### Task brief
Starting with the first line, output the data exactly, through to the last line.

### Working data

(** ** Sizes and durations ([src/common/format.rs]) *)

Definition test_sizes : outcome unit :=
  all_of [assert_eq (human_size 0) "0 B"; assert_eq (human_size 1) "1 B"; assert_eq (human_size 1230) "1230 B";
          assert_eq (human_size 300000) "292 KiB"; assert_eq (human_size 50000000) "47 MiB";
          assert_eq (human_size 500250000000) "465 GiB"].

(** [humantime::format_duration] on nanoseconds, for durations below a month and above
    a microsecond: the units that are not zero. *)
Definition units_of (d : Z) : list (Z * string) :=
  let days := d / (24 * HOUR) in
  [(days, if days =? 1 then "day" else "days"); (d mod (24 * HOUR) / HOUR, "h"); (d mod HOUR / MINUTE, "m");
   (d mod MINUTE / SECOND, "s"); (d mod SECOND / MILLISECOND, "ms")].

Definition show_duration (d : Z) : string :=
  match (fun u => to_string u.1 +:+ u.2) <$> List.filter (fun u => negb (u.1 =? 0)) (units_of d) with
  | [] => "0s"
  | l => String.concat " " l
  end.

Definition duration_is (d : Z) (s : string) : outcome unit := assert_eq (human_duration show_duration d) s.

Definition test_durations : outcome unit :=
  all_of [duration_is 123456 "0s"; duration_is 123456890123 "2m 3s"; duration_is (1500 * MILLISECOND) "1s 500ms";
          duration_is (1000 * MILLISECOND) "1s"; duration_is (62111 * MILLISECOND) "1m 2s";
          duration_is (100 * SECOND + 100) "1m 40s"; duration_is (11111 * SECOND) "3h 5m";
          duration_is (7 * (24 * HOUR) + 8 * HOUR + 9 * MINUTE + 11 * SECOND) "7days 8h 9m"].

(** ** Placeholders ([src/worker/start.rs]) *)

(** [program_def] of the tests *)
Definition test_program (cwd stdout stderr submit_dir : string) (job_id task_id : Z) : ProgramDefinition :=
  {| pd_args := [];
     pd_env := <[HQ_INSTANCE_ID := "0"]> (<[HQ_TASK_ID := to_string task_id]>
       (<[HQ_JOB_ID := to_string job_id]> (<[HQ_SUBMIT_DIR := submit_dir]> ∅)));
     pd_stdout := StdioFile stdout; pd_stderr := StdioFile stderr; pd_cwd := Some cwd |}.

(** [StdioDef::map_filename] of [tako], as the tests expect it. *)
Definition map_filename (f : string -> string) (d : StdioDef) : StdioDef :=
  match d with StdioFile p => StdioFile (f p) | d => d end.

Definition replaced_is (program : ProgramDefinition) (cwd stdout stderr : string) : outcome unit :=
  program ← replace_placeholders map_to_list "2021" None map_filename program;
  all_of [assert_eq (pd_cwd program) (Some cwd); assert_eq (pd_stdout program) (StdioFile stdout);
          assert_eq (pd_stderr program) (StdioFile stderr)].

### Solution below
(** ** Sizes and durations ([src/common/format.rs]) *)

Definition test_sizes : outcome unit :=
  all_of [assert_eq (human_size 0) "0 B"; assert_eq (human_size 1) "1 B"; assert_eq (human_size 1230) "1230 B";
          assert_eq (human_size 300000) "292 KiB"; assert_eq (human_size 50000000) "47 MiB";
          assert_eq (human_size 500250000000) "465 GiB"].

(** [humantime::format_duration] on nanoseconds, for durations below a month and above
    a microsecond: the units that are not zero. *)
Definition units_of (d : Z) : list (Z * string) :=
  let days := d / (24 * HOUR) in
  [(days, if days =? 1 then "day" else "days"); (d mod (24 * HOUR) / HOUR, "h"); (d mod HOUR / MINUTE, "m");
   (d mod MINUTE / SECOND, "s"); (d mod SECOND / MILLISECOND, "ms")].

Definition show_duration (d : Z) : string :=
  match (fun u => to_string u.1 +:+ u.2) <$> List.filter (fun u => negb (u.1 =? 0)) (units_of d) with
  | [] => "0s"
  | l => String.concat " " l
  end.

Definition duration_is (d : Z) (s : string) : outcome unit := assert_eq (human_duration show_duration d) s.

Definition test_durations : outcome unit :=
  all_of [duration_is 123456 "0s"; duration_is 123456890123 "2m 3s"; duration_is (1500 * MILLISECOND) "1s 500ms";
          duration_is (1000 * MILLISECOND) "1s"; duration_is (62111 * MILLISECOND) "1m 2s";
          duration_is (100 * SECOND + 100) "1m 40s"; duration_is (11111 * SECOND) "3h 5m";
          duration_is (7 * (24 * HOUR) + 8 * HOUR + 9 * MINUTE + 11 * SECOND) "7days 8h 9m"].

(** ** Placeholders ([src/worker/start.rs]) *)

(** [program_def] of the tests *)
Definition test_program (cwd stdout stderr submit_dir : string) (job_id task_id : Z) : ProgramDefinition :=
  {| pd_args := [];
     pd_env := <[HQ_INSTANCE_ID := "0"]> (<[HQ_TASK_ID := to_string task_id]>
       (<[HQ_JOB_ID := to_string job_id]> (<[HQ_SUBMIT_DIR := submit_dir]> ∅)));
     pd_stdout := StdioFile stdout; pd_stderr := StdioFile stderr; pd_cwd := Some cwd |}.

(** [StdioDef::map_filename] of [tako], as the tests expect it. *)
Definition map_filename (f : string -> string) (d : StdioDef) : StdioDef :=
  match d with StdioFile p => StdioFile (f p) | d => d end.

Definition replaced_is (program : ProgramDefinition) (cwd stdout stderr : string) : outcome unit :=
  program ← replace_placeholders map_to_list "2021" None map_filename program;
  all_of [assert_eq (pd_cwd program) (Some cwd); assert_eq (pd_stdout program) (StdioFile stdout);
          assert_eq (pd_stderr program) (StdioFile stderr)].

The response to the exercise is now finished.